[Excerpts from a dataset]
:::::

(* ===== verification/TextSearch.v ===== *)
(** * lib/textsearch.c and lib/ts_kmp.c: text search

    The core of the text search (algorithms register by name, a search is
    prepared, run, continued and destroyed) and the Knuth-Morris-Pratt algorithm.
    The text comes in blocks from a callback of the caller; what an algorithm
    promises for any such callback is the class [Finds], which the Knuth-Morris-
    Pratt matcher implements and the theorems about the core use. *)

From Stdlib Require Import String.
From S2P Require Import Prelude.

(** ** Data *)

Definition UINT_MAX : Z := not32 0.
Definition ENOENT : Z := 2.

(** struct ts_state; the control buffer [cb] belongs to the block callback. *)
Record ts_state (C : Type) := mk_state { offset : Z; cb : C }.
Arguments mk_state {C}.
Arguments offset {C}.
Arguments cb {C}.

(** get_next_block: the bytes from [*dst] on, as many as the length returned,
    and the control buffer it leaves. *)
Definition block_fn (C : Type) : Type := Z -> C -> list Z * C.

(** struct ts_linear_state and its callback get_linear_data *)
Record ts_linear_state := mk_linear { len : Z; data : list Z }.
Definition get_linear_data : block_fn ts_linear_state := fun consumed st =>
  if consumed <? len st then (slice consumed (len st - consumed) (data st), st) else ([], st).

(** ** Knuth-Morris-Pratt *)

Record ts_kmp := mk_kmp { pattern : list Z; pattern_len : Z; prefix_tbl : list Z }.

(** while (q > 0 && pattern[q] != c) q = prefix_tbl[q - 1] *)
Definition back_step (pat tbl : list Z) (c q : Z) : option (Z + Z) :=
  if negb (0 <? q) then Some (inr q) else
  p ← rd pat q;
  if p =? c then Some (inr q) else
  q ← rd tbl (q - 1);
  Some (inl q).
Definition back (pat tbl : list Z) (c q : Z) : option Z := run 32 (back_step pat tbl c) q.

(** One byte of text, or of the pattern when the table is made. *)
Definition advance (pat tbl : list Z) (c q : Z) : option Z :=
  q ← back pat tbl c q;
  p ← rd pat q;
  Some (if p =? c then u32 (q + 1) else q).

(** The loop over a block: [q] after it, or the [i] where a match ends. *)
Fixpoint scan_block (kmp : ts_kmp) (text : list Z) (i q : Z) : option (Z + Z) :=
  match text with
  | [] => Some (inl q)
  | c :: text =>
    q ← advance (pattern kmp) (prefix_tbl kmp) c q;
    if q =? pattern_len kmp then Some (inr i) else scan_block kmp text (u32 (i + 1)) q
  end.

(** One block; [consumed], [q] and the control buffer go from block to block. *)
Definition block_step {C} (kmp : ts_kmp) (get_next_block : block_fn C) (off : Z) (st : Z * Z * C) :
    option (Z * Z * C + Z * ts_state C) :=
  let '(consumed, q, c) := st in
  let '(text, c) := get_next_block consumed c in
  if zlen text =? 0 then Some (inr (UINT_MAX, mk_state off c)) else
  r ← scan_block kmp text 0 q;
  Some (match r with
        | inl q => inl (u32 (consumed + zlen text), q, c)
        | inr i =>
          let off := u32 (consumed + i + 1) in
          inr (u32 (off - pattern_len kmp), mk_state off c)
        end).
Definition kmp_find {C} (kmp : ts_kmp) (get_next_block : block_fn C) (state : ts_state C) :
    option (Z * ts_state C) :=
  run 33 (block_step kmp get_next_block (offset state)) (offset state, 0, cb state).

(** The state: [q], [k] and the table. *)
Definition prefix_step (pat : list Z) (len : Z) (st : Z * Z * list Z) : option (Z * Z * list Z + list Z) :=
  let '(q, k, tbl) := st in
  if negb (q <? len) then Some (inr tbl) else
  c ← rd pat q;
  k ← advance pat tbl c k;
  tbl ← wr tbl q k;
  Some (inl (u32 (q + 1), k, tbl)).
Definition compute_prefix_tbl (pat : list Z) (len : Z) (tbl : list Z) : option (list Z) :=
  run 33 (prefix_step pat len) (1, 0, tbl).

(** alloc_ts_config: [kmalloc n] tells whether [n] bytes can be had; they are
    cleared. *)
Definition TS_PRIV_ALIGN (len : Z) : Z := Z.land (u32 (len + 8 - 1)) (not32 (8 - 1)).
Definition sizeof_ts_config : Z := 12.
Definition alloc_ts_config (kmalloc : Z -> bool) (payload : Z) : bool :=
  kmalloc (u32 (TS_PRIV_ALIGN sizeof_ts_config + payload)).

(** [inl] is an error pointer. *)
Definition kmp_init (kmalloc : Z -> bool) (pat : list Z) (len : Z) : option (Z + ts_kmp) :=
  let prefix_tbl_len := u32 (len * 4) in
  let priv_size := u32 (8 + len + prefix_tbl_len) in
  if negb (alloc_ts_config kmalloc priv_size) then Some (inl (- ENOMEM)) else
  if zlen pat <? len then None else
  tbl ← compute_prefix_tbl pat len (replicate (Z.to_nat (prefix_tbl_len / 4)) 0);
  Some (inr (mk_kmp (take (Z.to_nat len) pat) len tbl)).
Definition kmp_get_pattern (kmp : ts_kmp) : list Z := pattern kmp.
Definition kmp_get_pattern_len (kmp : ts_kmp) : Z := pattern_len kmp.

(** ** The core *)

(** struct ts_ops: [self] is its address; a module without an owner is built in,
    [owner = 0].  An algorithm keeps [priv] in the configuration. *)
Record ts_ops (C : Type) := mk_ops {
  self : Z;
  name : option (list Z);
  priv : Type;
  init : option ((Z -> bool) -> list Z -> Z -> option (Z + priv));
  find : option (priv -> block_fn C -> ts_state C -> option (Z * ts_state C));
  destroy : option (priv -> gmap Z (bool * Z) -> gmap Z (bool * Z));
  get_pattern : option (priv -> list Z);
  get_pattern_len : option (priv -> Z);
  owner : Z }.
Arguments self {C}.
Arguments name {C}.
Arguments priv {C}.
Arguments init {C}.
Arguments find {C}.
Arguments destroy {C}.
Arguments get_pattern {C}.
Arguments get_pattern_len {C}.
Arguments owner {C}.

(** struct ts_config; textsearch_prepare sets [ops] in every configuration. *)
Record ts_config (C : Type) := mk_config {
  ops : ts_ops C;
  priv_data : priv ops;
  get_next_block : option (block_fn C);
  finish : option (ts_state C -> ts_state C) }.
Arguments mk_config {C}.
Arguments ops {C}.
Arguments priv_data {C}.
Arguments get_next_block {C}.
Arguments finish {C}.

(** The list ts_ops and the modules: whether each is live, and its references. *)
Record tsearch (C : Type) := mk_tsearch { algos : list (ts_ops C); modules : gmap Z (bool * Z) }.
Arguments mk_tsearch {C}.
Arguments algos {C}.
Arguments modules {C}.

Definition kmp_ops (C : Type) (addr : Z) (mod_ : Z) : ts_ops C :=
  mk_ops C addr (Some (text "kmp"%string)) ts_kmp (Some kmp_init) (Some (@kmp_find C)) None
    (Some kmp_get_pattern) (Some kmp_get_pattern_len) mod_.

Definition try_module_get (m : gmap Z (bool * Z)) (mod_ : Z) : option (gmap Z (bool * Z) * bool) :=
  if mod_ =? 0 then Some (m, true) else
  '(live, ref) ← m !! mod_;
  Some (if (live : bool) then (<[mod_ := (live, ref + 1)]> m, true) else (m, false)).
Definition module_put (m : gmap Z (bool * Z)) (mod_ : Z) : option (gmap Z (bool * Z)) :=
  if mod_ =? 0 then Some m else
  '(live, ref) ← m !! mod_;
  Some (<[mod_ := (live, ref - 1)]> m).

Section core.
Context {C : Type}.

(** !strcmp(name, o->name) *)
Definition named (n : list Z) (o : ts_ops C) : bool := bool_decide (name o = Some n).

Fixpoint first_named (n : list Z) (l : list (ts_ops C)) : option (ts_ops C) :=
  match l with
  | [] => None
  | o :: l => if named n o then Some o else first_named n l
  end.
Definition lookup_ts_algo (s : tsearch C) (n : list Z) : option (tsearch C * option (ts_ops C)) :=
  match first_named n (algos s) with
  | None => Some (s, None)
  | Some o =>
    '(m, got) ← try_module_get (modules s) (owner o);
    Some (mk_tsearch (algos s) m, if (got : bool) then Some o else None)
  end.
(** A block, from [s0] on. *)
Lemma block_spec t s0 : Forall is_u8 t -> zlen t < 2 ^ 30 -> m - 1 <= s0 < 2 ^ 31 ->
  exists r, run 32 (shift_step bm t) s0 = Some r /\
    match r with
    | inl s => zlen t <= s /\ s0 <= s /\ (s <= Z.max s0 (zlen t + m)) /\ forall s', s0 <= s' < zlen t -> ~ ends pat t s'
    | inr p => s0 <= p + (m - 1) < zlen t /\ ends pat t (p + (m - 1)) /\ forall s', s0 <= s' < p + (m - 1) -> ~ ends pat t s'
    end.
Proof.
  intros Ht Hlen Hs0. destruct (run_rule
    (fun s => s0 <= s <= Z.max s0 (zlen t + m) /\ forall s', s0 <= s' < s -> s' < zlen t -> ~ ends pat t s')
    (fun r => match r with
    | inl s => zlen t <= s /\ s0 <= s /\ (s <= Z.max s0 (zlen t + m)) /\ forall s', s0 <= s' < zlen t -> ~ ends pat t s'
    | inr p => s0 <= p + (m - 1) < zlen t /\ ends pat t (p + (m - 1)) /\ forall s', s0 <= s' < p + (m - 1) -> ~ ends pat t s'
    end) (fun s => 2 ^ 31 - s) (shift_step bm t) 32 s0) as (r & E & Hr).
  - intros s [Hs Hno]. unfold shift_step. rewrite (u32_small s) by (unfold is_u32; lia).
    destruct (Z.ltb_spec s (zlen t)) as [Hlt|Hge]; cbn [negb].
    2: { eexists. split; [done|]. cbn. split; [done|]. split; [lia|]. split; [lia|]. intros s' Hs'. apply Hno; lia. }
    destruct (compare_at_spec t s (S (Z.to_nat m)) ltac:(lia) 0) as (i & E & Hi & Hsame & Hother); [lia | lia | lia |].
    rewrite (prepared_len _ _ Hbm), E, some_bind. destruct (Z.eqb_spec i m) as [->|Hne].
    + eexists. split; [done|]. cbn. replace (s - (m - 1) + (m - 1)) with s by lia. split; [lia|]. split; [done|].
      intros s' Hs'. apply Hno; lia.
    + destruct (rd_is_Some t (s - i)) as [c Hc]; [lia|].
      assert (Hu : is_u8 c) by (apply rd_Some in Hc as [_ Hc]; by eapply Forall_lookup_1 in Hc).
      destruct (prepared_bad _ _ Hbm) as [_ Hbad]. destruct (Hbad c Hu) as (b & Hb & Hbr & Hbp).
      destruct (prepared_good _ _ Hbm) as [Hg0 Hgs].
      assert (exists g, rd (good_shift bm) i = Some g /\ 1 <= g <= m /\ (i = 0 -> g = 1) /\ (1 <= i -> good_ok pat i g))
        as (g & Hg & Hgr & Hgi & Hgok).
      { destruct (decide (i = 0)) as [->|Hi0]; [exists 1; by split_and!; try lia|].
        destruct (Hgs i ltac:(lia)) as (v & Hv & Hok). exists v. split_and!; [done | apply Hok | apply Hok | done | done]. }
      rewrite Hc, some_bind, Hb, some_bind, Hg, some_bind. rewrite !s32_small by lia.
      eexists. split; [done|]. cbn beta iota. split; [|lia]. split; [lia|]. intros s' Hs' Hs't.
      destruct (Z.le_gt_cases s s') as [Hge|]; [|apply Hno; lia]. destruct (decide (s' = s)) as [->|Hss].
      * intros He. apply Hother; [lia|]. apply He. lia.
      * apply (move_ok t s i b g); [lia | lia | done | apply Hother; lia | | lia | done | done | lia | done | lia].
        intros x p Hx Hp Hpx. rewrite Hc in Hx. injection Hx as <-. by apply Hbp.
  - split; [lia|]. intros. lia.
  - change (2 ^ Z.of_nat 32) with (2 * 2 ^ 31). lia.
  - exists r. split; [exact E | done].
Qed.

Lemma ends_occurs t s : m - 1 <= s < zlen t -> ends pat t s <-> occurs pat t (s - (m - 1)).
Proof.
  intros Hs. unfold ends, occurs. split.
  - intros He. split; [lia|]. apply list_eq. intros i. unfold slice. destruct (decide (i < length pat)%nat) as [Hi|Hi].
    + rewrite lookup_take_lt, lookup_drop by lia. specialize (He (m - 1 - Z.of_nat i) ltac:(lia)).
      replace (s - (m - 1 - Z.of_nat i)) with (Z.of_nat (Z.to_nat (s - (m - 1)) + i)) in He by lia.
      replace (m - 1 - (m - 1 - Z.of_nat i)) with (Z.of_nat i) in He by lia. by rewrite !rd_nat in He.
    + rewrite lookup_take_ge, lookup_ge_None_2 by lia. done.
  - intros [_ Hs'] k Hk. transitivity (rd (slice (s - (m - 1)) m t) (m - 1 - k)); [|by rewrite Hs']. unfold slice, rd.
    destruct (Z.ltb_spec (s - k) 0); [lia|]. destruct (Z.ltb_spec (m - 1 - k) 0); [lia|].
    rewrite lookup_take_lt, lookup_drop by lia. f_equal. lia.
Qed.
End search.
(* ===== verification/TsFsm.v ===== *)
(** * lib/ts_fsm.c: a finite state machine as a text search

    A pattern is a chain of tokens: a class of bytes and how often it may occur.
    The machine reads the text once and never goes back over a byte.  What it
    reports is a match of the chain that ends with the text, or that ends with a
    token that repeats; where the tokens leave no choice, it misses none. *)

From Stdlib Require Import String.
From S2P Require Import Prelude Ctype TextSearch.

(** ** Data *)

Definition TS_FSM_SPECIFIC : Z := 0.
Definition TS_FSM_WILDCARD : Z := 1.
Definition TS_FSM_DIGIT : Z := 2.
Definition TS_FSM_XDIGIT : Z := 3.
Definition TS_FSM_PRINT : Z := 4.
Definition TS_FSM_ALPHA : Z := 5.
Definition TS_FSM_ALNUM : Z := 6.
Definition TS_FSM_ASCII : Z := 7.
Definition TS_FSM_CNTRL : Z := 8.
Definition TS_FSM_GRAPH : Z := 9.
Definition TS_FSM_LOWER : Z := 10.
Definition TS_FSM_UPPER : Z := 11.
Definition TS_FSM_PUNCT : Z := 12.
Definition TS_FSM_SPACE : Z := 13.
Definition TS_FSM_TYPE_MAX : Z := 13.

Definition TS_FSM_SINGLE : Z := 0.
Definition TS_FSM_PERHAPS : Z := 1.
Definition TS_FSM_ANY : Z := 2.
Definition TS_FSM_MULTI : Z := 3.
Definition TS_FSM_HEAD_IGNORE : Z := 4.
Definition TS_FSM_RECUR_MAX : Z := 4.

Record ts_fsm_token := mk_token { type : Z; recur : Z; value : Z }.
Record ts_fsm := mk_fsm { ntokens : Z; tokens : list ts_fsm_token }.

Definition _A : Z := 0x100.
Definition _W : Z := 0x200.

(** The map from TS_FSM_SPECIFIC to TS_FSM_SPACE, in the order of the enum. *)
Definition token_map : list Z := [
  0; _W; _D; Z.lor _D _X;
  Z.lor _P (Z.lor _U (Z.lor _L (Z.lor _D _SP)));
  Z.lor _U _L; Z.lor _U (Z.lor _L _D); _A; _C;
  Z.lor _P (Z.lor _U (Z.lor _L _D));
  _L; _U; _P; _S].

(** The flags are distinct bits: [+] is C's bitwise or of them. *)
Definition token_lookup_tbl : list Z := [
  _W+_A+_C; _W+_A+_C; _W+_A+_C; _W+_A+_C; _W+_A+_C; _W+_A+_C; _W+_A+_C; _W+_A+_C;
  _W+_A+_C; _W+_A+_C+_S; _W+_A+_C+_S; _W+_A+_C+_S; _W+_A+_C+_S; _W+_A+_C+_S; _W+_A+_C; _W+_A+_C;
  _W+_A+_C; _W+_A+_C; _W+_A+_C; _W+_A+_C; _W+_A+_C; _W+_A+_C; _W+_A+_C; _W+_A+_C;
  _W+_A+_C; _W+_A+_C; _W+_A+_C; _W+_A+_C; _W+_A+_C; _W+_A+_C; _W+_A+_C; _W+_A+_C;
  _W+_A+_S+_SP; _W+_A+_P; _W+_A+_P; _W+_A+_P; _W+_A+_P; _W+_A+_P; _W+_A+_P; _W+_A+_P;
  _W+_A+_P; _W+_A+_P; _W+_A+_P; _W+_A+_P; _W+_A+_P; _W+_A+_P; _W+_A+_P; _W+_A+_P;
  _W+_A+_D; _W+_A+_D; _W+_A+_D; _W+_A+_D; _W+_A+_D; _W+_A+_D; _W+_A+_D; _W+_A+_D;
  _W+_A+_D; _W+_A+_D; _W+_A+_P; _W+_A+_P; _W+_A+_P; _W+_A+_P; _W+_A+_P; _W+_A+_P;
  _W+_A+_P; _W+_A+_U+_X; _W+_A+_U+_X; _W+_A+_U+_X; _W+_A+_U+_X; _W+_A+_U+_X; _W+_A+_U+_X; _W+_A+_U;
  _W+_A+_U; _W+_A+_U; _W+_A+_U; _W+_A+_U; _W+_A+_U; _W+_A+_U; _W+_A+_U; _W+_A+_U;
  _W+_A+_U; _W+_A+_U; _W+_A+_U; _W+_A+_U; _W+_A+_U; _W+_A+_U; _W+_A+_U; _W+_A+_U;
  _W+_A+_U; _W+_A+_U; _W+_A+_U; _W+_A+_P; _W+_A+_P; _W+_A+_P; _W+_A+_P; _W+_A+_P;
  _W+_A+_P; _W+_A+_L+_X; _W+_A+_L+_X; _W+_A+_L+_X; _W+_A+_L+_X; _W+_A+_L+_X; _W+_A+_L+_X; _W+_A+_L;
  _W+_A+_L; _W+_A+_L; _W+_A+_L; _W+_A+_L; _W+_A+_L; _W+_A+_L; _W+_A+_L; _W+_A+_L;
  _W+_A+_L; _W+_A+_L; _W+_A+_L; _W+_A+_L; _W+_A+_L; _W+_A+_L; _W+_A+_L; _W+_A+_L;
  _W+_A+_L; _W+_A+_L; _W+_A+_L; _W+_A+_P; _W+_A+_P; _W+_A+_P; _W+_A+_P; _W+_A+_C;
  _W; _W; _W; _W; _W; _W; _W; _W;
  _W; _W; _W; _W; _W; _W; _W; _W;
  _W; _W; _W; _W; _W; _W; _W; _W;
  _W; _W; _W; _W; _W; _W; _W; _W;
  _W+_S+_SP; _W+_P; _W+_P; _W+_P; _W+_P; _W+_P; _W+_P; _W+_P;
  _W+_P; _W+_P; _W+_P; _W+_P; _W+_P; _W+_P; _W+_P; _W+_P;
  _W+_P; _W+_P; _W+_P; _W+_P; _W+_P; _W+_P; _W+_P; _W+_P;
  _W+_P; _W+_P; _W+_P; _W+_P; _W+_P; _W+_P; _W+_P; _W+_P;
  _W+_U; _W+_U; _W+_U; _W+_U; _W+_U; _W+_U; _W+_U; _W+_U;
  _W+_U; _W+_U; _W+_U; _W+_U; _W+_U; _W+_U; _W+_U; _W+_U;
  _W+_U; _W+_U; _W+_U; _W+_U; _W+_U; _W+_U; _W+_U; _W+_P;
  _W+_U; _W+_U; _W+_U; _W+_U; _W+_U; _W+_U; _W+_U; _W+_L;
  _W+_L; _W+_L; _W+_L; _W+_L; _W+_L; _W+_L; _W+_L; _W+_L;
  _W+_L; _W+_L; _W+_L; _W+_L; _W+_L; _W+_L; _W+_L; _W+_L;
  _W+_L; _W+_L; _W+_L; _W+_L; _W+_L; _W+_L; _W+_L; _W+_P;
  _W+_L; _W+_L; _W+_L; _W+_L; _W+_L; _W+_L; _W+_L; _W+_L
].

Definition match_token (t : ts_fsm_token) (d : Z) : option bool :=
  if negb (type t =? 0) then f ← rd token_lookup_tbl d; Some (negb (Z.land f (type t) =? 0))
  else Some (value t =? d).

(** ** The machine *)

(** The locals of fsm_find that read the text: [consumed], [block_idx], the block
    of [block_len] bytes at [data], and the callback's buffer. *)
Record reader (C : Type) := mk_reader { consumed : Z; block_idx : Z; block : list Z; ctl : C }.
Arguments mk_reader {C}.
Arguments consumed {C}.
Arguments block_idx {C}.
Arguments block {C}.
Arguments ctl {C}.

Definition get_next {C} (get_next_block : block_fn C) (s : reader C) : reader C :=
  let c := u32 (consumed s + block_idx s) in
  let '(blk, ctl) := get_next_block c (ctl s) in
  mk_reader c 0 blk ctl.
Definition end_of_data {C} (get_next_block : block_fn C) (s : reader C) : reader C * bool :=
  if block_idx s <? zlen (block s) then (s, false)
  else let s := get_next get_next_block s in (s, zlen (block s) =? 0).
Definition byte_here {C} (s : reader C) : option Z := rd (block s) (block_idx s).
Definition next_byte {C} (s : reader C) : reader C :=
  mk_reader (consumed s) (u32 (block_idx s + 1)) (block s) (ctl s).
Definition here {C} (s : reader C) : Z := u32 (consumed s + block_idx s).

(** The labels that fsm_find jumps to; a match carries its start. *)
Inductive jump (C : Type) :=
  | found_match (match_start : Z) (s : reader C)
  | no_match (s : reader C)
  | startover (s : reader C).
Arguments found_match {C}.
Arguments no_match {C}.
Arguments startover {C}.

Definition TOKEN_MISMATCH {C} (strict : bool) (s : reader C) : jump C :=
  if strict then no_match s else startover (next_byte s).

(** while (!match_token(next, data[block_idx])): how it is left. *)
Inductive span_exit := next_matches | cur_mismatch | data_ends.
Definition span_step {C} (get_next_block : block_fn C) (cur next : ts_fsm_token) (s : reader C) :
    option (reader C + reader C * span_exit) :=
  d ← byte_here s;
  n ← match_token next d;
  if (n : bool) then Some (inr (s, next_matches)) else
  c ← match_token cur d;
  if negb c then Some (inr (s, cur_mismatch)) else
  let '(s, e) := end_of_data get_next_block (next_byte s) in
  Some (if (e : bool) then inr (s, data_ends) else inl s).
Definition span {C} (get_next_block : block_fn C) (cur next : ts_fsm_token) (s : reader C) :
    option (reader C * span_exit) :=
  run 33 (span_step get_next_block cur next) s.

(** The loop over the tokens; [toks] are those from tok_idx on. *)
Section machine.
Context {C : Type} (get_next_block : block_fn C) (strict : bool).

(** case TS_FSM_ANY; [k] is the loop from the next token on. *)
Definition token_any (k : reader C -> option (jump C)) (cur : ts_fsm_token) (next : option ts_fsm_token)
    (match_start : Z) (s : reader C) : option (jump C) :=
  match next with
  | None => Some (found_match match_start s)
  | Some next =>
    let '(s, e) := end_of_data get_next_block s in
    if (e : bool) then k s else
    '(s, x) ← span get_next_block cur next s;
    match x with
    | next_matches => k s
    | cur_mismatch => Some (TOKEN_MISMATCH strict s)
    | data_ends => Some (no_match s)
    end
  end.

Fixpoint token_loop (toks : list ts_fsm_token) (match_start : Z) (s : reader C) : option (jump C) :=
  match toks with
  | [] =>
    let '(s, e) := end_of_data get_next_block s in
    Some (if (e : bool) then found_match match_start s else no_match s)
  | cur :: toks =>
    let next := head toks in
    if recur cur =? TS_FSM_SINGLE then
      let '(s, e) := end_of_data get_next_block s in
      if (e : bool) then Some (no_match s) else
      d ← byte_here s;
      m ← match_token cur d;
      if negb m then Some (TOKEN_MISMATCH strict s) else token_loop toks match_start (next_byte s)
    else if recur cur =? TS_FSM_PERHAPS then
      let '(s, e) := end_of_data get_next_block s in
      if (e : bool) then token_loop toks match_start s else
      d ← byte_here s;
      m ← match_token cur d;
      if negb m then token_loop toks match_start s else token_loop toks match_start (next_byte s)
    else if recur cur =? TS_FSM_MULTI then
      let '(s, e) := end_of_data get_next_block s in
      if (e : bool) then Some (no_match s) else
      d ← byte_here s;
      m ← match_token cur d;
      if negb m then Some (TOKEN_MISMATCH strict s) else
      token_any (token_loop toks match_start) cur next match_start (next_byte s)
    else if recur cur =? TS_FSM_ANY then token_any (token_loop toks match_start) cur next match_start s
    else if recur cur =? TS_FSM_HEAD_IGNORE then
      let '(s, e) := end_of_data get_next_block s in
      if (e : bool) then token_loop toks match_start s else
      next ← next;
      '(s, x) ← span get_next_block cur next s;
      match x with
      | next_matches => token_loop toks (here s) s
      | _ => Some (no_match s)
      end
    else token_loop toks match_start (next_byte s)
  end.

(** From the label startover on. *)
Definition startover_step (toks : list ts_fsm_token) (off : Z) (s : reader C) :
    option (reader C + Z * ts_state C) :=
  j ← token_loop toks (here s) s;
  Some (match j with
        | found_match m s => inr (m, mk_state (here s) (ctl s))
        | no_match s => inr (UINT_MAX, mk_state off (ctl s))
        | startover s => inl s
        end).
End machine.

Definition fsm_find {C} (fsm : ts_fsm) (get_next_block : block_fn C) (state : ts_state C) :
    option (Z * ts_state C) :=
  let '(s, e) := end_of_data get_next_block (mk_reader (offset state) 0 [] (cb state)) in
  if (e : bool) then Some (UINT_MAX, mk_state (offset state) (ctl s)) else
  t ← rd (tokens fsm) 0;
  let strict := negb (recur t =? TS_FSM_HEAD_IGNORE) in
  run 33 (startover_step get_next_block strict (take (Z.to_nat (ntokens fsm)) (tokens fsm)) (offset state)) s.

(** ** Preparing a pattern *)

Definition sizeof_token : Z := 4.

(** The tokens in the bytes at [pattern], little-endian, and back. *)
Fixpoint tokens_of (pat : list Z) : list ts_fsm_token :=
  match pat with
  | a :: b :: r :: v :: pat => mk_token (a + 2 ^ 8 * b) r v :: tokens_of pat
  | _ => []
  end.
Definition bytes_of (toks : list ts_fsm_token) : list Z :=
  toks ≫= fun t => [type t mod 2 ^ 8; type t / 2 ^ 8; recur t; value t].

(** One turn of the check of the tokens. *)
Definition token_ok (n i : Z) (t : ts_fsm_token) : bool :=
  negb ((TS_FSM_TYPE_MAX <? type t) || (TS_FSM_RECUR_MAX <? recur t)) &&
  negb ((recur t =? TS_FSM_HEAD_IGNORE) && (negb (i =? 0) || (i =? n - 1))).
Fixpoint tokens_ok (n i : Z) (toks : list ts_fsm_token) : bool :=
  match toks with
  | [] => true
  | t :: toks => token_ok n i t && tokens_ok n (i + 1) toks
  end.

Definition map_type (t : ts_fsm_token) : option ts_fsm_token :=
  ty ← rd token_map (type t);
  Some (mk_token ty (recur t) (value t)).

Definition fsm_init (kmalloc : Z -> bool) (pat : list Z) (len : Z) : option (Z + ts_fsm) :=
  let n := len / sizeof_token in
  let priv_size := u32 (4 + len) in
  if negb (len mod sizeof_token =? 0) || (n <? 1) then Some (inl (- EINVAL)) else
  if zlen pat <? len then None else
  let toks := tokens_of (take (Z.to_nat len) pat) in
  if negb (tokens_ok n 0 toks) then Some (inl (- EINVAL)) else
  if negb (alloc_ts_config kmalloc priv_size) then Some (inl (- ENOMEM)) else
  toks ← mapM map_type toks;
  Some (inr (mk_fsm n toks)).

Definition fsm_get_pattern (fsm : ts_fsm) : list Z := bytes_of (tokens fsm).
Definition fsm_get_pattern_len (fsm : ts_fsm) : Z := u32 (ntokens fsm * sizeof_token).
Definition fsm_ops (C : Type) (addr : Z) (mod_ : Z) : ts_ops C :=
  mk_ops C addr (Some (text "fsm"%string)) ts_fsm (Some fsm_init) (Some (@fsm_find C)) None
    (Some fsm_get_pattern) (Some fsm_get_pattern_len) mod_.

:::::

**EXERCISE GOAL**: In the entries above, find the lines containing the word "Import" and say how many there are, with no other words.

**TASK OUTPUT**: 4